**Exercise data:**
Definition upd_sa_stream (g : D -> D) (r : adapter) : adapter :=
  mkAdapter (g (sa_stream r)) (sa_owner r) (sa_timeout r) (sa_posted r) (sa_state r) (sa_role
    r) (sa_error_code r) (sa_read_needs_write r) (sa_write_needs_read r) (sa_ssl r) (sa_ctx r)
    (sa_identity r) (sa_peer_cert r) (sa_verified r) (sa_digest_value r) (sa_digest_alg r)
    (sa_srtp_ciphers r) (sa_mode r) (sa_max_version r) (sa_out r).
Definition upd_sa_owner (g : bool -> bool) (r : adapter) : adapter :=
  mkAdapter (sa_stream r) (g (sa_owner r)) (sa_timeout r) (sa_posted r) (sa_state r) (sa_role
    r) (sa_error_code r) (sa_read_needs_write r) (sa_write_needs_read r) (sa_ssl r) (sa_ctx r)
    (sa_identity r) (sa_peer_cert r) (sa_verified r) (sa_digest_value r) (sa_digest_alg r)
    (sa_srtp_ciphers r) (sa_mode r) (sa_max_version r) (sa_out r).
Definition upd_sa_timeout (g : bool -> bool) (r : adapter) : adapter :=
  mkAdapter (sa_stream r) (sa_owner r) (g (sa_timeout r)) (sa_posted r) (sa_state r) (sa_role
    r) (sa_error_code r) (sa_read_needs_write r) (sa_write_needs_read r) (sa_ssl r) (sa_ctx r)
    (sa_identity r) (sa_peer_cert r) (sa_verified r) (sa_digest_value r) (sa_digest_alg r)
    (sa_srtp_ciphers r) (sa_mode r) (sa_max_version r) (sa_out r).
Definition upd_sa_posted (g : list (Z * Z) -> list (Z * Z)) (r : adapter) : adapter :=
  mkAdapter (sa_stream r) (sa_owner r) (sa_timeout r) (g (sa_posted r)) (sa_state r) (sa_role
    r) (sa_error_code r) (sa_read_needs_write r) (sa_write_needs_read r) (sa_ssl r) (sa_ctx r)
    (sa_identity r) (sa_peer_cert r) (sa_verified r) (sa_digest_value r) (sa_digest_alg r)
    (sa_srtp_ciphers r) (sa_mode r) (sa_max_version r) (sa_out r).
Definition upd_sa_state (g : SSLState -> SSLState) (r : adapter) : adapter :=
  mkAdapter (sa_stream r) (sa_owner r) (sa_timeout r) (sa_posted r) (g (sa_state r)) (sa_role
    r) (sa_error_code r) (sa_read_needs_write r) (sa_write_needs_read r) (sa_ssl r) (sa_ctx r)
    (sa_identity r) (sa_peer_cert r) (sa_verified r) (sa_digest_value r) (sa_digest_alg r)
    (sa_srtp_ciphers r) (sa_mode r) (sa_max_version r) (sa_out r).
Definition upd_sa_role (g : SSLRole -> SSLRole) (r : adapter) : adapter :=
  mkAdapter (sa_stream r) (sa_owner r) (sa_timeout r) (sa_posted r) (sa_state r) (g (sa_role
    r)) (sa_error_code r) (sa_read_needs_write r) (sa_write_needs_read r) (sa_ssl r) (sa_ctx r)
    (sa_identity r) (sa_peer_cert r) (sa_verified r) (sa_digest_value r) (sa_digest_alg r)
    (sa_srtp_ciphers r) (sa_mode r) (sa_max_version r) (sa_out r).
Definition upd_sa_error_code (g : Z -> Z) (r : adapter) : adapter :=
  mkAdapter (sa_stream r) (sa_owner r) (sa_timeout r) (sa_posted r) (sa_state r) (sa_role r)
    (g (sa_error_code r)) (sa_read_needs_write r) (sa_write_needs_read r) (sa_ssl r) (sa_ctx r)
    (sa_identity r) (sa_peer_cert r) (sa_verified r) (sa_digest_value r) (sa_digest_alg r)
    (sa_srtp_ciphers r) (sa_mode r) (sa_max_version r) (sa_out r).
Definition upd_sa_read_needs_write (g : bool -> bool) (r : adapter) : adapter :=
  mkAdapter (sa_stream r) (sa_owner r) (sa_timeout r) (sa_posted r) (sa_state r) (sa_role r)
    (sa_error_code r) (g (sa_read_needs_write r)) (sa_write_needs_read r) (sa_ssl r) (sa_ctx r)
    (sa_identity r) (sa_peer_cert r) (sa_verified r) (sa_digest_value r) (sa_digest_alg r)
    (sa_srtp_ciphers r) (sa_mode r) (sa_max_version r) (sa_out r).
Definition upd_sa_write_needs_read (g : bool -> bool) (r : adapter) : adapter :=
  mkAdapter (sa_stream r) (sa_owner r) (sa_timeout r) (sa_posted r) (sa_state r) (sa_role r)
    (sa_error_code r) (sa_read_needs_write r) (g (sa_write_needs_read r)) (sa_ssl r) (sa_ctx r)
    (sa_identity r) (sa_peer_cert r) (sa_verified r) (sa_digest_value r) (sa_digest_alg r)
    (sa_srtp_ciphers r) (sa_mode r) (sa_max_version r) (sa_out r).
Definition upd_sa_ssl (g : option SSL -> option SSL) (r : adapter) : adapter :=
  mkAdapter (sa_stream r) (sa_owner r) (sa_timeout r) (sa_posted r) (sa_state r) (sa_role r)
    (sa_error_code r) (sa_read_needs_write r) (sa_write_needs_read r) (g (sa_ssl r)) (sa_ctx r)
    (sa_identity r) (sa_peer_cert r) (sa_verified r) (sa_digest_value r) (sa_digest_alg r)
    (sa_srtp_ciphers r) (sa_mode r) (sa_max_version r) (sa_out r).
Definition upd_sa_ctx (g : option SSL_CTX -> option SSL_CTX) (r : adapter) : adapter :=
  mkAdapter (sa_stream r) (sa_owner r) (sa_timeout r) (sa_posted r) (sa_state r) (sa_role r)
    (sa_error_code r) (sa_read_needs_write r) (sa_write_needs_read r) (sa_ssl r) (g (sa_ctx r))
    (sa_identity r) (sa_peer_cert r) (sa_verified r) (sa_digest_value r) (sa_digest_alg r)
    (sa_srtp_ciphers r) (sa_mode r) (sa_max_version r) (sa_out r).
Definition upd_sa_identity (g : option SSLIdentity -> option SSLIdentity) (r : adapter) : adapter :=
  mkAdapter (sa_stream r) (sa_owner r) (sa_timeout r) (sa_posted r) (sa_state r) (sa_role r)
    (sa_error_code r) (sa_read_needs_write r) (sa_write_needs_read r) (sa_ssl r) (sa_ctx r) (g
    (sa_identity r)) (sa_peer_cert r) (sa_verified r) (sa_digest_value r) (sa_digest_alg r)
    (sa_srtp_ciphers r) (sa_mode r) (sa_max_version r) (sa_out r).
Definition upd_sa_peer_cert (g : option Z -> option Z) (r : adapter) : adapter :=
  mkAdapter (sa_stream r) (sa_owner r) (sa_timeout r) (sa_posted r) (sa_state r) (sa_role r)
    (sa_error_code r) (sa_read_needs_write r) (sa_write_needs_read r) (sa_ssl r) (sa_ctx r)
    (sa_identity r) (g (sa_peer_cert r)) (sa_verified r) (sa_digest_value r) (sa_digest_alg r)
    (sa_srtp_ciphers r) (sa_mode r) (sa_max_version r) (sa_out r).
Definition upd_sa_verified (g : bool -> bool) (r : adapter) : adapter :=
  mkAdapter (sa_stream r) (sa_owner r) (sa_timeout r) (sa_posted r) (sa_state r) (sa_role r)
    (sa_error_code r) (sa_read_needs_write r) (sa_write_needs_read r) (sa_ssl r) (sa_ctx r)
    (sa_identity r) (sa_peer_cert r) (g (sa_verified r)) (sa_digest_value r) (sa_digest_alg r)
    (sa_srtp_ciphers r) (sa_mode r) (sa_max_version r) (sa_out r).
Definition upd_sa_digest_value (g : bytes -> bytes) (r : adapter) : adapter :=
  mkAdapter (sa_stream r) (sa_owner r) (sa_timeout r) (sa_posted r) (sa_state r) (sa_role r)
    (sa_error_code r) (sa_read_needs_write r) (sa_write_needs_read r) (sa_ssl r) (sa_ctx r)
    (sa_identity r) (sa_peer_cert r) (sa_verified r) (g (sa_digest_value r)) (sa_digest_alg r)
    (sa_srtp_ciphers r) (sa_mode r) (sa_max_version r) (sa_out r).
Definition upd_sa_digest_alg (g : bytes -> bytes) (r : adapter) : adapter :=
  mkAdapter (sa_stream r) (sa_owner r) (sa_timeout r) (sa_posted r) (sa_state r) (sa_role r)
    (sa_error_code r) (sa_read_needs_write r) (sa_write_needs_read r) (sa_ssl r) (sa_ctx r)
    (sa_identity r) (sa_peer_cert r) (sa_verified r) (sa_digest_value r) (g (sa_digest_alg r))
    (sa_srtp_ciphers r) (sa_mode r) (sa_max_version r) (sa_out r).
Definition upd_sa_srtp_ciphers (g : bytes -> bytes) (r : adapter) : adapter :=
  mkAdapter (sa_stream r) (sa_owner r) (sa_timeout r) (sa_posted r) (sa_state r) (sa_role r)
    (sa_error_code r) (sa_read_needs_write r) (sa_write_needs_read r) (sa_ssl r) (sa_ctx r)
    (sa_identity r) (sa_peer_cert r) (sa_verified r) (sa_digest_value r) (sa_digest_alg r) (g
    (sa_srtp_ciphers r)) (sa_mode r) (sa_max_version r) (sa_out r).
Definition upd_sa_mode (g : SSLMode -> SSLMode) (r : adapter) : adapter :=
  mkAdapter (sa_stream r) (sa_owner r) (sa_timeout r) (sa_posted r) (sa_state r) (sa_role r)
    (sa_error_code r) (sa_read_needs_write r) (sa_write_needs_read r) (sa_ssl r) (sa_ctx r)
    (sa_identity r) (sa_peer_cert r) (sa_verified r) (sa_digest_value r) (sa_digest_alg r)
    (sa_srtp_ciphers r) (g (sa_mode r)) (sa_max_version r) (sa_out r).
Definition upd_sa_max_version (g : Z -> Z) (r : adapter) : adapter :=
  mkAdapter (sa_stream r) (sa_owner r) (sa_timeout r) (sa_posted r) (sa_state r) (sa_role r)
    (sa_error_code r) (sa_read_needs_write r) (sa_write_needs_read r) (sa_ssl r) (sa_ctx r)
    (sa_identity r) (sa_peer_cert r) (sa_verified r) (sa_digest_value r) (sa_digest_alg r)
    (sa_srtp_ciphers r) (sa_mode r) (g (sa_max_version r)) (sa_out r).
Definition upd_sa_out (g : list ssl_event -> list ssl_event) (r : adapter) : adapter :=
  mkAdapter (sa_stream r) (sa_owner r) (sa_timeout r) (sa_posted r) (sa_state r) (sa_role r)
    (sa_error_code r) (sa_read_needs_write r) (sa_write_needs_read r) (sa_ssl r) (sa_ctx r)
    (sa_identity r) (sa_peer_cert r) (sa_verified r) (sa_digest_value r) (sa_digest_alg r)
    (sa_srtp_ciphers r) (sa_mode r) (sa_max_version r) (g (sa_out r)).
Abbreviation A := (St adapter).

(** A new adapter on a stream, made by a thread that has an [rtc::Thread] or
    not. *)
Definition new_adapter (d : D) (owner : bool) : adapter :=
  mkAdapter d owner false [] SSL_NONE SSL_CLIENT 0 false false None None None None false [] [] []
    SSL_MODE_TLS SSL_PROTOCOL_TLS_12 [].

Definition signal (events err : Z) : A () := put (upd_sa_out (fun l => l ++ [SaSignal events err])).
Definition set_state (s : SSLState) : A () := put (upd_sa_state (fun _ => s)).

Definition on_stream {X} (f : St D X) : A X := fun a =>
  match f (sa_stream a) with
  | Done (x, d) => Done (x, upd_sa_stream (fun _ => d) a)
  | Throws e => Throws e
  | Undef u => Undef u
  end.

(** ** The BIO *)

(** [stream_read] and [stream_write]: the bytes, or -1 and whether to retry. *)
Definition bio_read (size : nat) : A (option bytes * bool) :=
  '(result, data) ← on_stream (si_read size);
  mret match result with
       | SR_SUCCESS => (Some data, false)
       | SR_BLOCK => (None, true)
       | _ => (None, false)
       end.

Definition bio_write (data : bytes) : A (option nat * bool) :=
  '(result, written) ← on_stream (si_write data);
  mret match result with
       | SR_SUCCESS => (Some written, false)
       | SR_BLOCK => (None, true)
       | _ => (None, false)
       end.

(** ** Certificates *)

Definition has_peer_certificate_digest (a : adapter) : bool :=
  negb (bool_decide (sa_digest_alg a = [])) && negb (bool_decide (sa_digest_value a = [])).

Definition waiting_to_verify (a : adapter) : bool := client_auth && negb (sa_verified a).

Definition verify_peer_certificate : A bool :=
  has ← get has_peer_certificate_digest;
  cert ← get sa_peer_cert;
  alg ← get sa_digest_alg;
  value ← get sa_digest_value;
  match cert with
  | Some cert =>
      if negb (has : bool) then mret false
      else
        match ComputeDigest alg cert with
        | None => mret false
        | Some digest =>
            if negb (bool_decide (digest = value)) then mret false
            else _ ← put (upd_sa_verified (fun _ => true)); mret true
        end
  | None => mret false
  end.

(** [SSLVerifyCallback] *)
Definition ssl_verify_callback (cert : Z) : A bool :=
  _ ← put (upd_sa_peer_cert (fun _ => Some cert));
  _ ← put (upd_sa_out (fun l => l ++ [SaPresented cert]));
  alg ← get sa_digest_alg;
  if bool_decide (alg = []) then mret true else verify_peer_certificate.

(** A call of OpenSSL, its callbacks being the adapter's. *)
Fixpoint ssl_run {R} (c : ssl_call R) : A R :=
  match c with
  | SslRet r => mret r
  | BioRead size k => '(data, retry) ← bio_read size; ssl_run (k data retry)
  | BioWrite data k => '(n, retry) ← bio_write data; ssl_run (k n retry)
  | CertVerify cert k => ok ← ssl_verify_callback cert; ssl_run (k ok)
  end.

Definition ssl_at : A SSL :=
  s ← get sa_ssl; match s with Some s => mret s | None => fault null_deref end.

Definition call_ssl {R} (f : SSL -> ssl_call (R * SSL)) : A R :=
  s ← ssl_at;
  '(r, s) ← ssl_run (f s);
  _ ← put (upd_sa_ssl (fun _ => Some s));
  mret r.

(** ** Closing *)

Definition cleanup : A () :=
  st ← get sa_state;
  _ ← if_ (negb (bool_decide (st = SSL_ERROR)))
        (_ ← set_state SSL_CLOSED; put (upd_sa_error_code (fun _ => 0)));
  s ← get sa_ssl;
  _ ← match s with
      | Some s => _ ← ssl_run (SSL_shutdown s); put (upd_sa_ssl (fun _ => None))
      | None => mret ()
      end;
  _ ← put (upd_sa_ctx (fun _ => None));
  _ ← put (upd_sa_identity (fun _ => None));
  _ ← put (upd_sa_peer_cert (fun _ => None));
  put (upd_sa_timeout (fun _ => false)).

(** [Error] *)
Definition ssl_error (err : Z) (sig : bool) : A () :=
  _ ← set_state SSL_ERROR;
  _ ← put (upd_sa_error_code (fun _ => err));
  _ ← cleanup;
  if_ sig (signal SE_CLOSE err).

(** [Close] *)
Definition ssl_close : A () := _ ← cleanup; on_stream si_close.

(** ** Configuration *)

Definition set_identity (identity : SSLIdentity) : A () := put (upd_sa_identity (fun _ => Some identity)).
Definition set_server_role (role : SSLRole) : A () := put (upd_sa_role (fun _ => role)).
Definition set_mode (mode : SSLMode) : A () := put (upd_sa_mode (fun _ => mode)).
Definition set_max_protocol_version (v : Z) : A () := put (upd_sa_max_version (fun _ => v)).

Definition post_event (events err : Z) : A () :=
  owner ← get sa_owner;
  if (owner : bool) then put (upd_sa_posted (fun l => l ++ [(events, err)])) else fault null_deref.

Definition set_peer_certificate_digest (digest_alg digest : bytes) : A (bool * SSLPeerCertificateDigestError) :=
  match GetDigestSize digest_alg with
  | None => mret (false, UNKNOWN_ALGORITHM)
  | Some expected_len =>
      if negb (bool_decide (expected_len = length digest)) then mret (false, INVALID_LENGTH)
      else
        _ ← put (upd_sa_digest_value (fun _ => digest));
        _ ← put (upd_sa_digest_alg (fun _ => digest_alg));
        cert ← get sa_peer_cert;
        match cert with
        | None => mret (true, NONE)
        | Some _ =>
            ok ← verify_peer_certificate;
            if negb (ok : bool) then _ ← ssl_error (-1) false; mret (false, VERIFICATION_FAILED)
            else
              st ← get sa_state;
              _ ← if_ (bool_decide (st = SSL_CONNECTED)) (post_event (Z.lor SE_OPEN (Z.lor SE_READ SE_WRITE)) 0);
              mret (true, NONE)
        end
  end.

**What you will do:** Only the lines above, from the first through the one holding "Definition upd_sa_state (g", are to be output, and they must be copied exactly.

**Result of the exercise:**
Definition upd_sa_stream (g : D -> D) (r : adapter) : adapter :=
  mkAdapter (g (sa_stream r)) (sa_owner r) (sa_timeout r) (sa_posted r) (sa_state r) (sa_role
    r) (sa_error_code r) (sa_read_needs_write r) (sa_write_needs_read r) (sa_ssl r) (sa_ctx r)
    (sa_identity r) (sa_peer_cert r) (sa_verified r) (sa_digest_value r) (sa_digest_alg r)
    (sa_srtp_ciphers r) (sa_mode r) (sa_max_version r) (sa_out r).
Definition upd_sa_owner (g : bool -> bool) (r : adapter) : adapter :=
  mkAdapter (sa_stream r) (g (sa_owner r)) (sa_timeout r) (sa_posted r) (sa_state r) (sa_role
    r) (sa_error_code r) (sa_read_needs_write r) (sa_write_needs_read r) (sa_ssl r) (sa_ctx r)
    (sa_identity r) (sa_peer_cert r) (sa_verified r) (sa_digest_value r) (sa_digest_alg r)
    (sa_srtp_ciphers r) (sa_mode r) (sa_max_version r) (sa_out r).
Definition upd_sa_timeout (g : bool -> bool) (r : adapter) : adapter :=
  mkAdapter (sa_stream r) (sa_owner r) (g (sa_timeout r)) (sa_posted r) (sa_state r) (sa_role
    r) (sa_error_code r) (sa_read_needs_write r) (sa_write_needs_read r) (sa_ssl r) (sa_ctx r)
    (sa_identity r) (sa_peer_cert r) (sa_verified r) (sa_digest_value r) (sa_digest_alg r)
    (sa_srtp_ciphers r) (sa_mode r) (sa_max_version r) (sa_out r).
Definition upd_sa_posted (g : list (Z * Z) -> list (Z * Z)) (r : adapter) : adapter :=
  mkAdapter (sa_stream r) (sa_owner r) (sa_timeout r) (g (sa_posted r)) (sa_state r) (sa_role
    r) (sa_error_code r) (sa_read_needs_write r) (sa_write_needs_read r) (sa_ssl r) (sa_ctx r)
    (sa_identity r) (sa_peer_cert r) (sa_verified r) (sa_digest_value r) (sa_digest_alg r)
    (sa_srtp_ciphers r) (sa_mode r) (sa_max_version r) (sa_out r).
Definition upd_sa_state (g : SSLState -> SSLState) (r : adapter) : adapter :=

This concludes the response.